The movie starts off as a love story, with Ramana (Krishnudu), the son of a depraved MLA Aakula Appa Rao (Jayaprakash Reddy), trying to woo Lavanya (Shraddha Arya). Lavanya tells him she can't love him back because of her circumstances. These circumstances shock Ramana, whose mother (Kovai Sarla) and aunt (Hema) sympathize with him though they are equally jolted.
The father, as expected, is beyond livid, and in the irrational way that a power-driven egomaniac can be. What Ramana then sets out to do is pitch his prospective father-in-law Anji (AVS) - a faint-hearted, feeble tramp asking for alms on the streets - against his father, on the political battlefield.
One of the places where this film goes wrong is in not caring to explain the whole beggary bit - this man's daughter is a well-educated lecturer, and he is literate himself and can sign his name, and yet begs. To further add to the bizarreness, he begs not for himself but for the rest of the beggars in his community.
But if you ignore that lack of attention to detail, you'll see where Kothi Mooka is headed. The movie gets better towards the end, when it finally gets its priorities right, and when Anji's character finally comes into form.
The rest of the movie almost seems like a waste of effort, and you wish AVS had directly started with the real thing, setting all the riff-raff aside. Else, he should have drawn out a more detailed courtship and put in a little more thought into the weak comedy - both of which are the shortcomings that keep the flick to a rather pedestrian level for a long time.

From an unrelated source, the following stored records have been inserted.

(** * Statistics core of the compute-node agent

    A shallow embedding of [src/ai/backend/agent/stats.py]: the running
    accumulator [MovingStatistics], the per-metric record [Metric] and the
    merge phases of [StatContext.collect_node_stat] and
    [StatContext.collect_container_stat], together with the part of Python's
    [decimal] arithmetic (default context) these functions rely on.

    Conventions.
    - A Python call that may raise returns a [result]; a method that mutates
      [self] before raising returns the mutated object next to the [result].
    - [time.perf_counter()] is an input: the accumulator takes the reading as
      an argument, the collection rounds draw readings from a clock oracle.
    - Readings are binary64 floats, as in Python. *)

From Stdlib Require Import ZArith NArith QArith Qpower Lia List Bool String Ascii.
From Stdlib Require Import Floats DecimalString.
From stdpp Require Import gmap strings.

Local Open Scope Z_scope.

(** ** Exceptions and results *)

(** Why [decimal.InvalidOperation] was signalled. *)
Inductive invalid_cause : Type :=
| SignalingNaN          (* an operand is sNaN *)
| NaNComparison         (* ordering comparison with a NaN operand *)
| InfMinusInf           (* -INF + INF *)
| InfDivInf             (* (+-)INF / (+-)INF *)
| InfTimesZero          (* (+-)INF * 0 *)
| DivisionUndefined     (* 0 / 0 *)
| QuantizeInf           (* quantize with one INF *)
| QuantizeRange         (* target or result exponent out of bounds *)
| QuantizePrecision.    (* quantize result has too many digits *)

(** The exceptions that can leave the modelled functions.  The decimal
    signals are the three trapped by the default context. *)
Inductive exn : Type :=
| InvalidOperation (why : invalid_cause)
| DivisionByZero
| Overflow
| KeyError
| AssertionError
| PluginError.          (* whatever a measurement source or a hook raises *)

Inductive result (A : Type) : Type :=
| Ok (a : A)
| Raise (e : exn).
Arguments Ok {A} a.
Arguments Raise {A} e.

(** [result] is a monad; [x ← r; k] propagates an exception of [r]. *)
#[global] Instance result_ret : MRet result := fun A a => Ok a.
#[global] Instance result_bind : MBind result := fun A B k r =>
  match r with
  | Ok a => k a
  | Raise e => Raise e
  end.

Definition is_ok {A} (r : result A) : bool :=
  match r with Ok _ => true | Raise _ => false end.

(** ** Python's [decimal.Decimal] under the default context *)

(** A finite number is [(-1)^sign * coef * 10^exp]; the coefficient is the
    integer that Python keeps as the digit string [_int]. *)
Inductive Decimal : Type :=
| Fin (sign : bool) (coef : N) (exp : Z)
| Inf (sign : bool)
| NaN (sign : bool) (signaling : bool) (payload : N).
(** * nodestream: interpretation dispatch, filters, progress reporting and
      pipeline definitions

    A shallow embedding of
    - [nodestream/pipeline/filters.py],
    - [nodestream/interpreting/swtich_interpretation.py],
    - [nodestream/project/pipeline_progress_reporter.py],
    - [nodestream/project/pipeline_definition.py],
    with the properties their specification states about them. *)

From Stdlib Require Import ZArith Ascii String.
From stdpp Require Import base option list gmap strings.

Local Open Scope Z_scope.
Set Warnings "-register-all,-clear-no-such-hyp".
Set Default Proof Using "Type".

(** ** Python values, exceptions and effects *)

(** The scalars a value provider resolves to, and the keys and leaves of a
    parsed YAML document.  (Floating point numbers are left out.) *)
Inductive Value : Type :=
| VNone
| VBool (b : bool)
| VInt (z : Z)
| VStr (s : string).

#[global] Instance Value_eq_dec : EqDecision Value.
Proof. solve_decision. Defined.

Definition int_of_bool (b : bool) : Z := if b then 1 else 0.

(** Python's [==] on scalars: [bool] is a subclass of [int], so [True == 1]
    and [False == 0]; values of unrelated types are unequal. *)
Definition py_eq (a b : Value) : bool :=
  match a, b with
  | VNone, VNone => true
  | VBool x, VBool y => bool_decide (x = y)
  | VBool x, VInt y => bool_decide (int_of_bool x = y)
  | VInt x, VBool y => bool_decide (x = int_of_bool y)
  | VInt x, VInt y => bool_decide (x = y)
  | VStr x, VStr y => bool_decide (x = y)
  | _, _ => false
  end.

(** The exceptions the modelled code raises or lets through. *)
Inductive Exn : Type :=
| UnhandledBranchError (value : Value)
| KeyError (key : Value)
| TypeError (message : string)
| ZeroDivisionError
| NotImplementedError
| OtherError (message : string).

Inductive outcome (A : Type) : Type :=
| Returns (a : A)
| Raises (e : Exn).
Arguments Returns {A} a.
Arguments Raises {A} e.

(** A computation is the list of calls it made on its collaborators,
    in order, and then a value or the exception that ended it. *)
Definition M (E A : Type) : Type := list E * outcome A.

Definition ret {E A} (a : A) : M E A := ([], Returns a).
Definition raise {E A} (e : Exn) : M E A := ([], Raises e).
Definition tell {E} (ev : E) : M E unit := ([ev], Returns tt).
Definition lift {E A} (o : outcome A) : M E A := ([], o).

Definition bind {E A B} (m : M E A) (k : A -> M E B) : M E B :=
  match m with
  | (t, Returns a) => let '(t', r) := k a in (t ++ t', r)
  | (t, Raises e) => (t, Raises e)
  end.

Notation "'let*' x ':=' m 'in' k" := (bind m (fun x => k))
  (at level 10, x name, m at level 100, k at level 200, only parsing).

Definition calls {E A} (m : M E A) : list E := fst m.
Definition result {E A} (m : M E A) : outcome A := snd m.

(** Python's builtin [any] and [all] over a generator expression: the
    elements are evaluated from the left and evaluation stops at the
    first element that decides the answer, or at the first exception. *)
Fixpoint py_any {E A} (f : A -> M E bool) (l : list A) : M E bool :=
  match l with
  | [] => ret false
  | x :: l' => let* b := f x in if b then ret true else py_any f l'
  end.

Fixpoint py_all {E A} (f : A -> M E bool) (l : list A) : M E bool :=
  match l with
  | [] => ret true
  | x :: l' => let* b := f x in if b then py_all f l' else ret false
  end.

(** ** Python dictionaries keyed by scalars

    An insertion-ordered association list; a key is found by [py_eq]
    (equal keys hash alike). *)
Definition pydict (V : Type) : Type := list (Value * V).

Fixpoint dict_lookup {V} (k : Value) (d : pydict V) : option V :=
  match d with
  | [] => None
  | (k', v) :: d' => if py_eq k' k then Some v else dict_lookup k d'
  end.

(** [k in d] *)
Definition dict_contains {V} (k : Value) (d : pydict V) : bool :=
  match dict_lookup k d with Some _ => true | None => false end.

(** [d[k]] *)
Definition dict_getitem {V} (d : pydict V) (k : Value) : outcome V :=
  match dict_lookup k d with
  | Some v => Returns v
  | None => Raises (KeyError k)
  end.

(** [d[k] = v]: an existing key keeps its place (and its first spelling),
    a new key goes to the end. *)
Fixpoint dict_setitem {V} (k : Value) (v : V) (d : pydict V) : pydict V :=
  match d with
  | [] => [(k, v)]
  | (k', v') :: d' =>
      if py_eq k' k then (k', v) :: d' else (k', v') :: dict_setitem k v d'
  end.

Definition dict_keys {V} (d : pydict V) : list Value := map fst d.
Definition dict_values {V} (d : pydict V) : list V := map snd d.
Definition dict_items {V} (d : pydict V) : list (Value * V) := d.

(** The keys of a dictionary are pairwise different for [==]. *)
Fixpoint dict_wf {V} (d : pydict V) : bool :=
  match d with
  | [] => true
  | (k, _) :: d' => negb (dict_contains k d') && dict_wf d'
  end.

(** ** Regular expressions ([re])

    The compiled patterns of the regular fragment of Python's [re]:
    literals, [.], concatenation, [|] and [*].  [Void] is the pattern that
    matches nothing (the residual of a failed literal). *)
Module re.

Inductive Pattern : Type :=
| Void
| Eps
| Chr (c : ascii)
| Dot
| Cat (p q : Pattern)
| Alt (p q : Pattern)
| Star (p : Pattern).

Fixpoint nullable (p : Pattern) : bool :=
  match p with
  | Void => false
  | Eps => true
  | Chr _ => false
  | Dot => false
  | Cat p q => nullable p && nullable q
  | Alt p q => nullable p || nullable q
  | Star _ => true
  end.

(** [.] matches any character except a newline. *)
Definition newline : ascii := ascii_of_nat 10.
Definition dot_accepts (c : ascii) : bool := negb (Ascii.eqb c newline).
(** [observe], not for root data, on an observable object with no
    subscriber active: the object ends up observed by the new Observer,
    and the run is one of those [observe] makes. *)
Lemma observe_fresh_observed `{Host} n a s :
  observable s a ->
  active (target s) = None ->
  unmarked s <= n ->
  exists s',
    observe (S n) (VObject a) false s = Ok (Some (length (observers s))) s' /\
    observed s' a (length (observers s)) /\
    evolves None s s'.
Proof.
  intros Hobs Hidle Hfuel.
  destruct (observe_fresh_ok n a false s Hobs Hidle Hfuel) as (s1 & _ & Hrun & Hev & Hog).
  pose proof (observable_unmarked s a Hobs) as Hm.
  destruct Hobs as (Hlt & Hkind & Hown & Hext & _).
  destruct (marked_state_facts a s Hlt Hm) as (Hev3 & Hm3 & Hhid & Hless).
  set (ob := length (observers s)) in *.
  set (s3 := marked_state a s) in *.
  assert (ob < length (observers s3)) as Hob3.
  { unfold s3, marked_state. simpl. rewrite length_app. simpl. unfold ob. lia. }
  assert (ob_at s1 ob = mkObserver a (length (deps s)) 0) as Hentry.
  { rewrite (ob_at_grow s3 s1 ob Hog Hob3). apply marked_state_ob_at. }
  exists s1. split; [exact Hrun|]. split.
  - split; [by apply (ev_marker _ _ _ Hev)|].
    split; [pose proof (prefix_length _ _ Hog); lia|].
    rewrite Hentry. simpl. split; [done|]. split.
    + pose proof (ev_deps_len _ _ _ Hev) as Hl. unfold s3, marked_state in Hl. simpl in Hl.
      rewrite length_app in Hl. simpl in Hl. lia.
    + by rewrite (ev_extensible _ _ _ Hev), (ev_extensible _ _ _ Hev3).
  - eapply evolves_upgrade; [|exact Hm]. by etrans.
Qed.

(** X14.  Assigning an observable object to such a property: the object gets an
    Observer, the next in the table, and the property holds the object and
    refers to that Observer as the one of its value. *)
Theorem write_observes_value `{Host} (fuel : nat) (a : addr) (k : key) (c : closure)
    (ob : nat) (b : addr) (s : State) :
  installed s a k c ->
  plain_closure c ->
  marker (obj_at s a) = Some ob ->
  observable s b ->
  same_value (VObject b) (c_val (cell_at s (cl_cell c))) = false ->
  active (target s) = None ->
  unmarked s < fuel ->
  exists s',
    put_prop fuel (VObject a) k (VObject b) s = Ok tt s' /\
    cell_at s' (cl_cell c) = mkCell (VObject b) (Some (length (observers s))) /\
    observed s' b (length (observers s)) /\
    installed s' a k c.
Proof.
  intros Hinst Hplain Hm Hobs Hsame Hidle Hfuel.
  destruct (write_result fuel a k c ob (VObject b) s Hinst Hplain Hm Hsame Hidle Hfuel)
    as (childOb & s2 & Hrun2 & Hev & Hrun).
  set (s1 := put_cell (cl_cell c) (mkCell (VObject b) (c_childOb (cell_at s (cl_cell c))))
               (emit (EConsoleLog (VObject b)) s)) in *.
  assert (length (cells s1) = length (cells s)) as Hlen1.
  { unfold s1, put_cell. simpl. by rewrite length_insert. }
  destruct fuel as [|n]; [lia|].
  destruct (observe_fresh_observed n b s1) as (s2' & Hrun2' & Hobd & _).
  { exact Hobs. }
  { exact Hidle. }
  { rewrite (unmarked_heap s s1) by done. lia. }
  rewrite Hrun2 in Hrun2'. injection Hrun2' as -> <-.
  change (length (observers s1)) with (length (observers s)) in *.
  destruct (write_result_installed (EUpdate <$> delivery (subs_at s (cl_dep c)))
              a k c ob s s1 s2 (mkCell (VObject b) (Some (length (observers s))))
              Hinst Hm eq_refl eq_refl Hlen1 Hev) as [Hinst' Hcell].
  eexists. split; [exact Hrun|]. split; [exact Hcell|]. split; [|exact Hinst'].
  exact Hobd.
Qed.

Lemma write_observes_value_witness :
  exists s',
    @put_prop dev_host 2 (VObject 0) (KStr "a") (VObject 2)
      (set_heap (heap state_observed ++ [plain_obj]) state_observed) = Ok tt s' /\
    cell_at s' (cl_cell closure_a)
    = mkCell (VObject 2)
        (Some (length (observers (set_heap (heap state_observed ++ [plain_obj]) state_observed)))) /\
    observed s' 2 (length (observers (set_heap (heap state_observed ++ [plain_obj]) state_observed))) /\
    installed s' 0 (KStr "a") closure_a.
Proof.
  apply (@write_observes_value dev_host 2 0 (KStr "a") closure_a 0 2
           (set_heap (heap state_observed ++ [plain_obj]) state_observed)).
  - repeat split; vm_compute; lia.
  - by repeat split.
  - reflexivity.
  - unfold observable. split; [vm_compute; lia|]. split; [by left|].
    repeat split; try reflexivity. by exists VUndefined.
  - reflexivity.
  - reflexivity.
  - vm_compute. lia.
Defined.

(* ===================================================================== *)
(** ** set and del: the other branches                                    *)
(* ===================================================================== *)




Lemma replace_key_absent k p l : lookup_key k l = None -> replace_key k p l = l ++ [(k, p)].
Proof.
  induction l as [|[k' p'] l IH]; [done|]. simpl.
  destruct (decide (k = k')); [done|]. intros Hl. by rewrite IH.
Qed.

(** X16.  [set] with a new key on an object that has no Observer and is no
    framework-root instance is the plain assignment: the key becomes an
    ordinary data property, writable, enumerable and configurable, put
    after the others; no Dep is made and nobody is notified.  On an object
    that is not extensible the assignment fails with a TypeError. *)
Theorem set_plain_target `{Host} (fuel : nat) (a : addr) (k : key)
    (val ob isVue : value) (s : State) :
  o_kind (obj_at s a) <> KArray ->
  has_property (obj_at s a) k = false ->
  k <> KStr "__proto__" ->
  plain_read (obj_at s a) (KStr "__ob__") = Some ob ->
  truthy ob = false ->
  plain_read (obj_at s a) (KStr "_isVue") = Some isVue ->
  truthy isVue = false ->
  (o_extensible (obj_at s a) = true ->
   set fuel (VObject a) k val s
   = Ok val (put_obj a (mkObject (o_kind (obj_at s a)) (o_proto (obj_at s a)) true
                          (o_props (obj_at s a) ++ [(k, PData val true true true)])
                          (o_elems (obj_at s a))) s)) /\
  (o_extensible (obj_at s a) = false -> set fuel (VObject a) k val s = Throw TypeError).
Proof.
  intros Hkind Hhas Hk Hob Hfalsy HisVue Hv.
  assert (own_property (obj_at s a) k = None) as Hown.
  { unfold has_property, hasOwn in Hhas. by destruct (own_property (obj_at s a) k). }
  assert (set fuel (VObject a) k val s = (put_prop fuel (VObject a) k val ;;; ret val) s)
    as ->.
  { unfold set. unfold bind at 1. simpl (negb production && _). rewrite andb_false_r.
    unfold ret at 1. unfold bind at 1. unfold gets at 1.
    assert (isArray s (VObject a) = false) as ->.
    { unfold isArray. by apply bool_decide_eq_false_2. }
    simpl (false && _). cbv iota.
    unfold bind at 1. unfold key_in, gets at 1. rewrite Hhas. simpl (false && _). cbv iota.
    unfold bind at 1. rewrite (plain_read_get_prop _ _ _ _ _ Hob).
    unfold bind at 1. rewrite (plain_read_get_prop _ _ _ _ _ HisVue).
    unfold bind at 1. rewrite Hv. rewrite ob_vmCount_falsy by done.
    by rewrite Hfalsy. }
  unfold put_prop, bind, gets. rewrite Hown.
  rewrite bool_decide_eq_false_2 by done.
  split; intros Hext; rewrite Hext; [|done].
  unfold store_prop.
  assert (bool_decide (o_kind (obj_at s a) = KArray) = false) as ->
    by by apply bool_decide_eq_false_2.
  rewrite own_property_not_array in Hown by done.
  simpl. rewrite Hext, (replace_key_absent _ _ _ Hown). reflexivity.
Qed.

Lemma set_plain_target_witness :
  (o_extensible (obj_at state_raw 0) = true ->
   @set dev_host 0 (VObject 0) (KStr "c") (VString "v") state_raw
   = Ok (VString "v")
        (put_obj 0 (mkObject (o_kind (obj_at state_raw 0)) (o_proto (obj_at state_raw 0)) true
                      (o_props (obj_at state_raw 0) ++ [(KStr "c", PData (VString "v") true true true)])
                      (o_elems (obj_at state_raw 0))) state_raw)) /\
  (o_extensible (obj_at state_raw 0) = false ->
   @set dev_host 0 (VObject 0) (KStr "c") (VString "v") state_raw = Throw TypeError).
Proof.
  apply (@set_plain_target dev_host 0 0 (KStr "c") (VString "v") VUndefined VUndefined state_raw);
    done.
Defined.

(** X17.  On [undefined], [null] and primitive values.  [set] fails with a
    TypeError at [key in target]; [del] fails with one on [undefined] and
    [null], at [target.__ob__], and on a boolean or a number it finds no
    own property and returns, after the warning of a build that warns. *)
Theorem set_del_not_an_object `{Host} (fuel : nat) (target : value) (k : key)
    (val : value) (s : State) :
  (isUndef target || isPrimitive target = true -> set fuel target k val s = Throw TypeError) /\
  (isUndef target = true -> del fuel target k s = Throw TypeError) /\
  ((exists b, target = VBool b) \/ (exists f, target = VNumber f) ->
   del fuel target k s = Ok tt (warned WarnDelPrimitive s)).
Proof.
  split; [|split].
  - intros Ht. unfold set. rewrite Ht, andb_true_r.
    destruct target; try done; unfold bind, warn, modify, ret; by destruct production.
  - intros Ht. unfold del. rewrite Ht. simpl (true || _). rewrite andb_true_r.
    destruct target; try done; unfold bind, warn, modify, ret; by destruct production.
  - intros [[b ->]|[f ->]]; unfold del, warned; simpl;
      unfold bind, warn, modify, ret; by destruct production.
Qed.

Still, it is a film with a level of IQ that is much above average than is normally seen in low-budget offerings, and there's no one in the cast that doesn't take it seriously. The uninteresting moments come in because of a general listlessness in individual scene-writing.
Well Mani Sarma has composed the music for this movie, and there are some pretty nice numbers sprinkled at the right intervals.
We'd champion this film wholeheartedly if it were a better effort, but if you could lower your standards a bit, we'll probably still go ahead and do it.